Guide

Your invoice goes out too late and your margin pays the bill

The universal pain that invoicing is supposed to be the final step but turns into a separate project that happens too late. How forgotten extra work, manual processing and rejected claims eat into your margin, and how to solve that structurally.

By Ricardo TheijsFebruary 11, 20267 min read

Short answer. Invoices go out too late because invoicing is treated as the last step instead of as part of the work itself. Extra work gets forgotten, data is retyped by hand and claims come back rejected. The solution is to connect your invoicing process to your real work process and automate the steps in between.

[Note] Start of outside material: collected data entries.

(** The instant of a UTC calendar time. *)
Definition utcInstant (y m d h mi s : Z) : Z :=
  objToLocalTS (mkDateObj y m d h mi s 0).

(** The calendar algorithms inside one era of 400 years (146097 days):
    year of the era, month and day of a day of the era, and back. *)
Definition civilOfDoe (doe : Z) : Z * Z * Z :=
  let yoe := (doe - doe / 1460 + doe / 36524 - doe / 146096) / 365 in
  let doy := doe - (365 * yoe + yoe / 4 - yoe / 100) in
  let mp := (5 * doy + 2) / 153 in
  let d := doy - (153 * mp + 2) / 5 + 1 in
  let m := if mp <? 10 then mp + 3 else mp - 9 in
  (yoe, m, d).

Definition doeOfCivil (yoe m d : Z) : Z :=
  let mp := (m + 9) mod 12 in
  let doy := (153 * mp + 2) / 5 + d - 1 in
  yoe * 365 + yoe / 4 - yoe / 100 + doy.

(** The check that the two agree on a day of the era, and that the month
    and the day are in range. *)
Definition eraDayOk (doe : Z) : bool :=
  let '(yoe, m, d) := civilOfDoe doe in
  (0 <=? yoe) && (yoe <=? 399) && (1 <=? m) && (m <=? 12) && (1 <=? d)
  && (d <=? daysInMonth (yoe + (if m <=? 2 then 1 else 0)) m)
  && (doeOfCivil yoe m d =? doe).

(** [f] holds on the [n] integers from [start] on. *)
Fixpoint allFrom (f : Z -> bool) (n : nat) (start : Z) : bool :=
  match n with
  | O => true
  | S n' => f start && allFrom f n' (start + 1)
  end.
(* ===== verification/Chan.v ===== *)
(** * Buffered Go channels

    The channel operations the gateway uses: [make], a non-blocking send
    ([select] with a [default] case), a receive, and [close].  [None] is the
    run-time panic of a send on, or a second close of, a closed channel. *)

From S2P Require Import Prelude.

Record chan (A : Type) := Chan {
  buf : list A;
  cap : nat;
  is_closed : bool;
}.
Arguments Chan {A}.
Arguments buf {A}.
Arguments cap {A}.
Arguments is_closed {A}.

Definition make_chan {A} (n : nat) : chan A := Chan [] n false.

(** [select { case ch <- x: true; default: false }] *)
Definition try_send {A} (x : A) (ch : chan A) : option (bool * chan A) :=
  if is_closed ch then None
  else if decide (length (buf ch) < cap ch)
  then Some (true, Chan (buf ch ++ [x]) (cap ch) false)
  else Some (false, ch).

(** Outcome of a receive: a value, end of a closed and drained channel, or
    nothing available (the receive would block). *)
Inductive recv_result (A : Type) :=
| Received (x : A) (ch : chan A)
| EndOfStream
| WouldBlock.
Arguments Received {A}.
Arguments EndOfStream {A}.
Arguments WouldBlock {A}.

Definition recv {A} (ch : chan A) : recv_result A :=
  match buf ch with
  | x :: l => Received x (Chan l (cap ch) (is_closed ch))
  | [] => if is_closed ch then EndOfStream else WouldBlock
  end.

Definition close_chan {A} (ch : chan A) : option (chan A) :=
  if is_closed ch then None else Some (Chan (buf ch) (cap ch) true).

(** A channel holds at most its capacity. *)
Definition chan_wf {A} (ch : chan A) : Prop := length (buf ch) ≤ cap ch.

Lemma make_chan_wf {A} n : chan_wf (@make_chan A n).
Proof. unfold chan_wf. simpl. lia. Qed.

Lemma try_send_wf {A} (x : A) ch ok ch' :
  try_send x ch = Some (ok, ch') → chan_wf ch → chan_wf ch' ∧ cap ch' = cap ch ∧ is_closed ch' = is_closed ch.
Proof.
  unfold try_send, chan_wf. destruct (is_closed ch) eqn:E; [done|].
  case_decide; intros; simplify_eq; [|done]. simpl. rewrite length_app. simpl. split_and!; auto; lia.
Qed.

Lemma recv_wf {A} (x : A) ch ch' :
  recv ch = Received x ch' → chan_wf ch → chan_wf ch' ∧ cap ch' = cap ch ∧ is_closed ch' = is_closed ch.
Proof.
  unfold recv, chan_wf. destruct (buf ch) as [|y l] eqn:E; [by destruct (is_closed ch)|].
  intros [= -> <-]. simpl. intros Hle. split_and!; auto; lia.
Qed.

The work is done, the invoice is not

I run into this at nearly every company I audit. The work is delivered, the costs are made, the hours are logged. And then the invoice sits there. Not because anyone is lazy, but because invoicing has become a separate project that only starts once everything else is finished. That is exactly the problem. Invoicing should be the closing step of the work, an immediate sign-off. In practice it is a standalone task you squeeze in on a Friday afternoon, whenever you happen to think of it.

The numbers do not lie. In the Netherlands, 46 percent of all b2b invoices are currently paid late, and companies wait an average of 59 days for payment. But that is only half the story. Before a client pays late, you have often already sent the invoice late yourself. Every day your invoice stays on your own desk is a day you lend to your client for free. And unlike a late payment, which you can still chase with a reminder, an invoice sent late is entirely your own doing.

Why this keeps coming back in so many companies

The reason this is so universal has everything to do with how processes grow. Nobody designs an invoicing process that delivers late. It emerges. You start small, you retype the invoice by hand from your timesheet, that works fine. Then you grow, more clients arrive, more projects, more exceptions. And the manual process that once made sense now becomes the bottleneck where everything gets stuck.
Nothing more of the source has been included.